AI Adoption for Steam Boiler Trip Prevention in Thermal Power Plants

Abstract

This study introduces two advanced artificial intelligence systems designed to model and predict various boiler trips, playing a pivotal role in maintaining boilers' normal and safe functioning. These AI systems have been meticulously developed using MATLAB, thus offering sophisticated tools for diagnosing boiler trip occurrences. Real-world operational data from a coal-fired power plant, encompassing a comprehensive range of thirty-two operational variables tied to seven distinct boiler trips, was harnessed for these innovative systems' training, validation, and analysis.
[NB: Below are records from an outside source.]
(* ===== verification/PyStr.v ===== *)
(** * Python strings

    A [str] is a [String.string] read as a sequence of code points; the
    development covers ASCII text, on which the UTF-8 encoding is the identity
    and [str.lower], [str.upper] and [str.casefold] are the ASCII ones.  The
    functions are those of the language the source calls, executable. *)

From Stdlib Require Import String Ascii ZArith Lia.
From stdpp Require Import base list strings pretty.
From S2P Require Import Prelude.

Abbreviation chars := String.list_ascii_of_string.
Abbreviation of_chars := String.string_of_list_ascii.

Definition code (c : ascii) : N := N_of_ascii c.

(** [str.isspace] on one character. *)
Definition is_space (c : ascii) : bool :=
  let n := code c in ((9 <=? n) && (n <=? 13) || (28 <=? n) && (n <=? 32))%N%bool.

Definition lower_char (c : ascii) : ascii :=
  let n := code c in if ((65 <=? n) && (n <=? 90))%N%bool then ascii_of_N (n + 32) else c.
Definition upper_char (c : ascii) : ascii :=
  let n := code c in if ((97 <=? n) && (n <=? 122))%N%bool then ascii_of_N (n - 32) else c.

Definition str_lower (s : string) : string := of_chars (map lower_char (chars s)).
Definition str_upper (s : string) : string := of_chars (map upper_char (chars s)).
Definition casefold (s : string) : string := str_lower s.

Fixpoint drop_while {A} (f : A -> bool) (l : list A) : list A :=
  match l with
  | [] => []
  | x :: l' => if f x then drop_while f l' else l
  end.

Definition lstrip_by (f : ascii -> bool) (s : string) : string :=
  of_chars (drop_while f (chars s)).
Definition rstrip_by (f : ascii -> bool) (s : string) : string :=
  of_chars (rev (drop_while f (rev (chars s)))).
(** [s.strip()] *)
Definition strip (s : string) : string := lstrip_by is_space (rstrip_by is_space s).
(** [s.rstrip("/")] *)
Definition rstrip_slash (s : string) : string := rstrip_by (fun c => bool_decide (c = "/"%char)) s.

Definition nonempty (s : string) : bool := match s with EmptyString => false | _ => true end.
(** [not s.strip()] *)
Definition blank (s : string) : bool := negb (nonempty (strip s)).

Definition startswith (p s : string) : bool := String.prefix p s.
Definition startswith_any (ps : list string) (s : string) : bool := existsb (fun p => startswith p s) ps.
Definition endswith (p s : string) : bool :=
  String.prefix (of_chars (rev (chars p))) (of_chars (rev (chars s))).
Definition endswith_any (ps : list string) (s : string) : bool := existsb (fun p => endswith p s) ps.
(** [s.removeprefix(p)] *)
Definition removeprefix (p s : string) : string :=
  if startswith p s then of_chars (drop (String.length p) (chars s)) else s.
(** [s[:n]] for a non-negative [n]. *)
Definition slice_to (n : nat) (s : string) : string := of_chars (take n (chars s)).

(** [sub in s] *)
Fixpoint contains (sub s : string) : bool :=
  String.prefix sub s || match s with EmptyString => false | String _ s' => contains sub s' end.

(** [s.split(c)] for a one-character separator. *)
Fixpoint split_chars (sep : ascii) (cur : list ascii) (l : list ascii) : list string :=
  match l with
  | [] => [of_chars (rev cur)]
  | c :: l' => if bool_decide (c = sep) then of_chars (rev cur) :: split_chars sep [] l'
               else split_chars sep (c :: cur) l'
  end.
Definition split (sep : ascii) (s : string) : list string := split_chars sep [] (chars s).

(** [s.split()]: maximal runs of non-space characters. *)
Fixpoint split_ws_chars (cur : list ascii) (l : list ascii) : list string :=
  match l with
  | [] => match cur with [] => [] | _ => [of_chars (rev cur)] end
  | c :: l' => if is_space c
               then match cur with [] => split_ws_chars [] l' | _ => of_chars (rev cur) :: split_ws_chars [] l' end
               else split_ws_chars (c :: cur) l'
  end.
Definition split_ws (s : string) : list string := split_ws_chars [] (chars s).

(** [s.splitlines()]: a line ends at a newline, a carriage return or both, at a
    vertical tab or form feed, at one of the three separators and at the next
    line character; no empty line follows the last end. *)
Definition is_line_end (c : ascii) : bool :=
  let n := code c in ((10 <=? n) && (n <=? 13) || (28 <=? n) && (n <=? 30) || (n =? 133))%N%bool.
Fixpoint splitlines_chars (cur l : list ascii) : list string :=
  match l with
  | [] => match cur with [] => [] | _ => [of_chars (rev cur)] end
  | c :: l' =>
      if is_line_end c then
        of_chars (rev cur) ::
        match l' with
        | d :: l'' => if (code c =? 13)%N && (code d =? 10)%N then splitlines_chars [] l'' else splitlines_chars [] l'
        | [] => []
        end
      else splitlines_chars (c :: cur) l'
  end.
Definition splitlines (s : string) : list string := splitlines_chars [] (chars s).

(** [sep.join(l)] *)
Definition join (sep : string) (l : list string) : string := String.concat sep l.

(** [str] of an integer, and the order of [sorted] on strings. *)
Definition str_Z (z : Z) : string := pretty z.
Definition str_leb (a b : string) : bool := String.leb a b.
Definition sort_str (l : list string) : list string := isort str_leb l.

(** [[0-9]+] read in base ten. *)
Definition is_digit (c : ascii) : bool := let n := code c in ((48 <=? n) && (n <=? 57))%N%bool.
Definition digits_val (l : list ascii) : Z :=
  fold_left (fun acc c => (10 * acc + (Z.of_N (code c) - 48))%Z) l 0%Z.
(** Digits with single underscores between them. *)
Fixpoint digit_run (after_digit : bool) (l : list ascii) : option (list ascii) :=
  match l with
  | [] => if after_digit then Some [] else None
  | c :: r =>
      if is_digit c then cons c <$> digit_run true r
      else if bool_decide (c = "_"%char) && after_digit then digit_run false r else None
  end.
Definition sign_of (l : list ascii) : bool * list ascii :=
  match l with
  | "-"%char :: r => (true, r)
  | "+"%char :: r => (false, r)
  | r => (false, r)
  end.
(** [int(s)]: surrounding blanks, an optional sign and decimal digits; [None]
    where it raises [ValueError]. *)
Definition int_of_str (s : string) : option Z :=
  let '(neg, ds) := sign_of (chars (strip s)) in
  (fun l => if neg then - digits_val l else digits_val l)%Z <$> digit_run false ds.

(** [repr] of a string. *)
Definition hex_digit (n : N) : ascii := ascii_of_N (if (n <? 10)%N then 48 + n else 87 + n).
Definition hex_byte (n : N) : string := of_chars [hex_digit (n / 16)%N; hex_digit (n mod 16)%N].
Definition has_char (c : ascii) (s : string) : bool := existsb (fun d => bool_decide (d = c)) (chars s).
Definition squote : ascii := "039"%char.
Definition dquote : ascii := "034"%char.
Definition bslash : ascii := "092"%char.
Definition repr_char (q c : ascii) : string :=
  let n := code c in
  if bool_decide (c = q) || bool_decide (c = bslash) then of_chars [bslash; c]
  else if (n =? 10)%N then of_chars [bslash; "n"%char]
  else if (n =? 13)%N then of_chars [bslash; "r"%char]
  else if (n =? 9)%N then of_chars [bslash; "t"%char]
  else if ((n <? 32) || (n =? 127))%N%bool then of_chars [bslash; "x"%char] +:+ hex_byte n
  else of_chars [c].
Definition repr_str (s : string) : string :=
  let q := if has_char squote s && negb (has_char dquote s) then dquote else squote in
  of_chars [q] +:+ String.concat EmptyString (map (repr_char q) (chars s)) +:+ of_chars [q].
(** [str] of a list of strings. *)
Definition repr_list (l : list string) : string := "[" +:+ join ", " (map repr_str l) +:+ "]".

(** [str(exc)]: the message, which [KeyError] shows by its [repr]. *)
Definition str_exn (e : exn) : string :=
  match e with
  | Exn KeyError m => repr_str m
  | Exn _ m => m
  | HTTPExc _ _ => EmptyString
  end.

(** Membership in a literal set of strings. *)
Definition str_in (s : string) (l : list string) : bool := bool_decide (s ∈ l).

(** [sorted(set(a) - set(b))] *)
Definition set_diff_sorted (a b : list string) : list string :=
  sort_str (remove_dups (List.filter (fun x => negb (str_in x b)) a)).

(** ** Lemmas *)

Lemma str_in_spec s l : str_in s l = true <-> s ∈ l.
Proof. apply bool_decide_eq_true. Qed.

Lemma str_in_false s l : str_in s l = false <-> s ∉ l.
Proof. apply bool_decide_eq_false. Qed.

Lemma startswith_app p s : startswith p (p +:+ s) = true.
Proof.
  unfold startswith. induction p as [|c p IH]; [by destruct s|].
  change (String c p +:+ s) with (String c (p +:+ s)). cbn.
  destruct (ascii_dec c c); [exact IH | congruence].
Qed.

Lemma prefix_correct' p s : String.prefix p s = true <-> exists t, s = p +:+ t.
Proof.
  split.
  - revert s. induction p as [|c p IH]; cbn; intros s H; [by exists s|].
    destruct s as [|d s]; [done|]. cbn in H. destruct (ascii_dec c d) as [->|]; [|done].
    destruct (IH _ H) as [t ->]. by exists t.
  - intros [t ->]. apply startswith_app.
Qed.

Lemma set_diff_sorted_nil a b :
  set_diff_sorted a b = [] <-> forall x, x ∈ a -> x ∈ b.
Proof.
  unfold set_diff_sorted, sort_str. rewrite isort_nil_iff. split.
  - intros H x Hx. destruct (str_in x b) eqn:E; [by apply str_in_spec|].
    assert (x ∈ remove_dups (List.filter (fun x => negb (str_in x b)) a)) as Hin.
    { apply elem_of_remove_dups, elem_of_filter_bool. by rewrite E. }
    rewrite H in Hin. by apply elem_of_nil in Hin.
  - intros H. assert (List.filter (fun x => negb (str_in x b)) a = []) as ->; [|done].
    apply filter_bool_nil. intros x Hx. apply negb_false_iff, str_in_spec. auto.
Qed.

Lemma elem_of_set_diff_sorted x a b : x ∈ set_diff_sorted a b <-> x ∈ a /\ x ∉ b.
Proof.
  unfold set_diff_sorted, sort_str.
  rewrite elem_of_isort, elem_of_remove_dups, elem_of_filter_bool, negb_true_iff, str_in_false. tauto.
Qed.

#[export] Hint Resolve startswith_app : opm.

Example strip_ex : strip "  a b " = "a b" /\ split "," "a,,b" = ["a"; EmptyString; "b"] /\ split_ws " a  bc " = ["a"; "bc"].
Proof. vm_compute. done. Qed.
Example repr_ex : repr_list ["quality"; "cost"] = "['quality', 'cost']".
Proof. vm_compute. done. Qed.
Example int_ex : int_of_str " -42" = Some (-42) /\ int_of_str "4x" = None /\ int_of_str "+1_000 " = Some 1000 /\ str_Z (-17) = "-17".
Proof. vm_compute. done. Qed.

(** Length bounds of a request field ([Field(min_length=..., max_length=...)]). *)
Definition len_between (lo hi : Z) (s : string) : bool :=
  let n := Z.of_nat (String.length s) in (lo <=? n) && (n <=? hi).

(** A request model that fails validation is answered by FastAPI with 422. *)
Definition unprocessable {S A} : M S A := http_M 422 "request validation failed".

(** [int(str(z)) == z] *)
Lemma digit_char_spec n : (n < 10)%N ->
  is_digit (pretty_N_char n) = true /\ Z.of_N (code (pretty_N_char n)) - 48 = Z.of_N n.
Proof.
  assert (forallb (fun k => is_digit (pretty_N_char k) && (Z.of_N (code (pretty_N_char k)) - 48 =? Z.of_N k))
    (N.of_nat <$> seq 0 10) = true) as Hall by reflexivity.
  intros H. rewrite forallb_elem in Hall.
  assert (n ∈ N.of_nat <$> seq 0 10) as Hin.
  { apply list_elem_of_fmap. exists (N.to_nat n). split; [lia|]. apply elem_of_seq. lia. }
  specialize (Hall n Hin). bprop. done.
Qed.

Lemma digits_val_snoc l c : digits_val (l ++ [c]) = 10 * digits_val l + (Z.of_N (code c) - 48).
Proof. unfold digits_val. by rewrite fold_left_app. Qed.

Lemma pretty_N_go_digits x s : exists ds,
  chars (pretty_N_go x s) = ds ++ chars s /\ forallb is_digit ds = true /\
  digits_val ds = Z.of_N x /\ ((0 < x)%N -> ds <> []).
Proof.
  revert s. induction (N.lt_wf_0 x) as [x _ IH]; intros s.
  assert (x = 0 \/ 0 < x)%N as [->|Hx] by lia; [by exists []|].
  rewrite pretty_N_go_step by done.
  destruct (IH (x / 10)%N (N.div_lt x 10 Hx eq_refl) (String (pretty_N_char (x mod 10)) s)) as (ds & -> & Hd & Hv & _).
  destruct (digit_char_spec (x mod 10)) as [H1 H2]; [apply N.mod_lt; lia|].
  exists (ds ++ [pretty_N_char (x mod 10)]). cbn [list_ascii_of_string]. rewrite <- app_assoc. split; [done|].
  rewrite forallb_app, Hd, digits_val_snoc, Hv, H2. cbn. rewrite H1. split; [done|]. split; [|by destruct ds].
  pose proof (N.div_mod x 10). lia.
Qed.

Lemma pretty_N_digits n : exists ds, chars (pretty n) = ds /\ forallb is_digit ds = true /\
  digits_val ds = Z.of_N n /\ ds <> [].
Proof.
  unfold pretty, pretty_N. case_decide as Hn; [subst; by exists ["0"%char]|].
  destruct (pretty_N_go_digits n EmptyString) as (ds & E & H1 & H2 & H3).
  rewrite app_nil_r in E. exists ds. split_and!; try done. apply H3. lia.
Qed.

Lemma digit_not_space c : is_digit c = true -> is_space c = false.
Proof. destruct c as [[] [] [] [] [] [] [] []]; vm_compute; done. Qed.

Lemma drop_while_head {A} (f : A -> bool) x l : f x = false -> drop_while f (x :: l) = x :: l.
Proof. intros H. cbn. by rewrite H. Qed.

Lemma strip_solid s c d l : chars s = c :: l -> last (c :: l) = Some d ->
  is_space c = false -> is_space d = false -> strip s = s.
Proof.
  intros Hs Hl Hc Hd. unfold strip, lstrip_by, rstrip_by. rewrite Hs.
  apply last_Some in Hl as [l' Hl]. rewrite Hl, rev_app_distr. cbn [rev app].
  rewrite drop_while_head by done. cbn [rev]. rewrite rev_involutive, <- Hl.
  rewrite list_ascii_of_string_of_list_ascii, drop_while_head by done.
  by rewrite <- Hs, string_of_list_ascii_of_string.
Qed.

Lemma digit_run_digits b l : (b = true \/ l <> []) -> forallb is_digit l = true -> digit_run b l = Some l.
Proof.
  revert b. induction l as [|c l IH]; cbn; intros b Hb Hd; [destruct Hb as [->|]; done|].
  apply andb_true_iff in Hd as [-> Hd]. rewrite IH; auto.
Qed.

Lemma int_of_digits s ds : chars s = ds -> forallb is_digit ds = true -> ds <> [] ->
  int_of_str s = Some (digits_val ds) /\ int_of_str ("-" +:+ s) = Some (- digits_val ds).
Proof.
  intros Hs Hd Hne. destruct ds as [|c l]; [done|].
  assert (exists d, last (c :: l) = Some d /\ is_digit d = true) as (d & Hl & Hdd).
  { destruct (last (c :: l)) as [d|] eqn:El; [|by apply last_None in El]. exists d. split; [done|].
    rewrite forallb_elem in Hd. apply Hd. apply last_Some in El as [l' ->]. apply elem_of_app. right. by left. }
  assert (is_digit c = true) as Hc by (by apply andb_true_iff in Hd as [? _]).
  unfold int_of_str. split.
  - rewrite (strip_solid s c d l); [|done|done|by apply digit_not_space..]. rewrite Hs.
    assert (sign_of (c :: l) = (false, c :: l)) as ->.
    { clear -Hc. destruct c as [[] [] [] [] [] [] [] []]; vm_compute in Hc; (done || reflexivity). }
    by rewrite digit_run_digits by (auto; by right).
  - assert (chars ("-" +:+ s) = "-"%char :: c :: l) as Hm by (rewrite <- Hs; done).
    rewrite (strip_solid _ "-"%char d (c :: l)); [|done|done|done|by apply digit_not_space].
    rewrite Hm. cbn [sign_of]. by rewrite digit_run_digits by (auto; by right).
Qed.

Lemma int_of_str_Z z : int_of_str (str_Z z) = Some z.
Proof.
  unfold str_Z. destruct z as [|p|p].
  - done.
  - destruct (pretty_N_digits (Npos p)) as (ds & E & H1 & H2 & H3).
    change (pretty (Zpos p)) with (pretty (Npos p)). by rewrite (proj1 (int_of_digits _ _ E H1 H3)), H2.
  - destruct (pretty_N_digits (Npos p)) as (ds & E & H1 & H2 & H3).
    change (pretty (Zneg p)) with ("-" +:+ pretty (Npos p)). by rewrite (proj2 (int_of_digits _ _ E H1 H3)), H2.
Qed.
The first intelligent system capitalizes on a pure Artificial Neural Network (ANN) approach, leveraging the insights drawn from plant operators' decision-making processes concerning the key variables influencing each specific boiler trip. On the other hand, the second system takes a hybrid approach, incorporating Genetic Algorithms (GAs) to emulate the decision-making role of plant operators in identifying the most influential variables for each trip. Moreover, different topology combinations were explored to pinpoint the optimal diagnostic structure. The outcomes of our investigation underline the impressive capabilities of the ANN system, successfully detecting all six considered boiler trips either before or concurrently with the detection by the plant's control system. Furthermore, the hybrid system exhibited a marginal improvement of 0.1% in Root Mean Square error compared to the pure ANN system. These findings collectively emphasize the potential of AI-driven methods in enhancing early detection and prevention of boiler trips, thereby contributing to improved operational safety and efficiency.